══ Input data

(* ===== verification/Vmt.v ===== *)
(** * Vmt: what an import says about its functions and types ([VirtualMethodTable] of [ctadl-ir/src/cir/call.rs])

    The table of the names each IR function is known by, and, per language, the rows call resolution joins.  [type_facts] reads
    off a Java table which interfaces are functional.  [Symbol]s are strings: they are interned, and equal exactly when their texts are.
    The order [finish_names] sorts them by is the interner's, a parameter of which only totality is used.  A [HashMap] or [HashSet] is iterated in
    an order that does not show in the results. *)

From S2P Require Import Prelude Index Text IR.

(** ** Names *)

Record FunctionNames : Type := mk_fn {
  fq : string;
  simple : string;
  other : list string;
  fn_parent : option string;
  fn_signature : option string;
}.

Definition fn_new (fq simple : string) : FunctionNames := mk_fn fq simple [] None None.
Definition with_parent (n : FunctionNames) (parent : string) : FunctionNames := mk_fn (fq n) (simple n) (other n) (Some parent) (fn_signature n).
Definition with_signature (n : FunctionNames) (signature : string) : FunctionNames := mk_fn (fq n) (simple n) (other n) (fn_parent n) (Some signature).
Definition with_other (n : FunctionNames) (nm : string) : FunctionNames :=
  if negb (bool_decide (nm = fq n)) && negb (bool_decide (nm = simple n)) && negb (bool_decide (nm ∈ other n))
  then mk_fn (fq n) (simple n) (other n ++ [nm]) (fn_parent n) (fn_signature n) else n.

(** ** Tables *)

(** The newtypes [JavaClass], [CilMethod] and the like are the symbols they wrap. *)
Inductive Dispatch : Type :=
| Dispatch_Unknown
| Dispatch_Java (methods : list (string * string * string * string)) (hierarchy : gmap string (list string)) (interfaces : list string)
    (abstract_methods : list (string * string * string)) (natives : list (string * string * string * string * bool))
| Dispatch_Native
| Dispatch_Lua (methods : list (string * string * string)) (hierarchy : gmap string (list string))
| Dispatch_Cil (methods : list (string * string * string * string)) (hierarchy : gmap string (list string)) (interfaces : list string)
    (abstract_methods : list (string * string * string)) (pinvokes : list (string * string * string * string * string * string)).

Record VirtualMethodTable : Type := mk_vmt { names : list FunctionNames; dispatch : Dispatch }.

Definition vmt_new (d : Dispatch) : VirtualMethodTable := mk_vmt [] d.
Definition new_java : VirtualMethodTable := vmt_new (Dispatch_Java [] ∅ [] [] []).
Definition new_native : VirtualMethodTable := vmt_new Dispatch_Native.
Definition new_cil : VirtualMethodTable := vmt_new (Dispatch_Cil [] ∅ [] [] []).
Definition new_lua : VirtualMethodTable := vmt_new (Dispatch_Lua [] ∅).

Definition implemented (d : Dispatch) : list (string * string * string * string) :=
  match d with
  | Dispatch_Java methods _ _ _ _ => methods
  | Dispatch_Cil methods _ _ _ _ => methods
  | Dispatch_Lua methods _ => map (fun '(c, n, m) => (c, n, "", m)) methods
  | Dispatch_Unknown | Dispatch_Native => []
  end.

════

▶ Assignment:
Repeat the material in full. Nothing may differ.

▶ Solution:
(* ===== verification/Vmt.v ===== *)
(** * Vmt: what an import says about its functions and types ([VirtualMethodTable] of [ctadl-ir/src/cir/call.rs])

    The table of the names each IR function is known by, and, per language, the rows call resolution joins.  [type_facts] reads
    off a Java table which interfaces are functional.  [Symbol]s are strings: they are interned, and equal exactly when their texts are.
    The order [finish_names] sorts them by is the interner's, a parameter of which only totality is used.  A [HashMap] or [HashSet] is iterated in
    an order that does not show in the results. *)

From S2P Require Import Prelude Index Text IR.

(** ** Names *)

Record FunctionNames : Type := mk_fn {
  fq : string;
  simple : string;
  other : list string;
  fn_parent : option string;
  fn_signature : option string;
}.

Definition fn_new (fq simple : string) : FunctionNames := mk_fn fq simple [] None None.
Definition with_parent (n : FunctionNames) (parent : string) : FunctionNames := mk_fn (fq n) (simple n) (other n) (Some parent) (fn_signature n).
Definition with_signature (n : FunctionNames) (signature : string) : FunctionNames := mk_fn (fq n) (simple n) (other n) (fn_parent n) (Some signature).
Definition with_other (n : FunctionNames) (nm : string) : FunctionNames :=
  if negb (bool_decide (nm = fq n)) && negb (bool_decide (nm = simple n)) && negb (bool_decide (nm ∈ other n))
  then mk_fn (fq n) (simple n) (other n ++ [nm]) (fn_parent n) (fn_signature n) else n.

(** ** Tables *)

(** The newtypes [JavaClass], [CilMethod] and the like are the symbols they wrap. *)
Inductive Dispatch : Type :=
| Dispatch_Unknown
| Dispatch_Java (methods : list (string * string * string * string)) (hierarchy : gmap string (list string)) (interfaces : list string)
    (abstract_methods : list (string * string * string)) (natives : list (string * string * string * string * bool))
| Dispatch_Native
| Dispatch_Lua (methods : list (string * string * string)) (hierarchy : gmap string (list string))
| Dispatch_Cil (methods : list (string * string * string * string)) (hierarchy : gmap string (list string)) (interfaces : list string)
    (abstract_methods : list (string * string * string)) (pinvokes : list (string * string * string * string * string * string)).

Record VirtualMethodTable : Type := mk_vmt { names : list FunctionNames; dispatch : Dispatch }.

Definition vmt_new (d : Dispatch) : VirtualMethodTable := mk_vmt [] d.
Definition new_java : VirtualMethodTable := vmt_new (Dispatch_Java [] ∅ [] [] []).
Definition new_native : VirtualMethodTable := vmt_new Dispatch_Native.
Definition new_cil : VirtualMethodTable := vmt_new (Dispatch_Cil [] ∅ [] [] []).
Definition new_lua : VirtualMethodTable := vmt_new (Dispatch_Lua [] ∅).

Definition implemented (d : Dispatch) : list (string * string * string * string) :=
  match d with
  | Dispatch_Java methods _ _ _ _ => methods
  | Dispatch_Cil methods _ _ _ _ => methods
  | Dispatch_Lua methods _ => map (fun '(c, n, m) => (c, n, "", m)) methods
  | Dispatch_Unknown | Dispatch_Native => []
  end.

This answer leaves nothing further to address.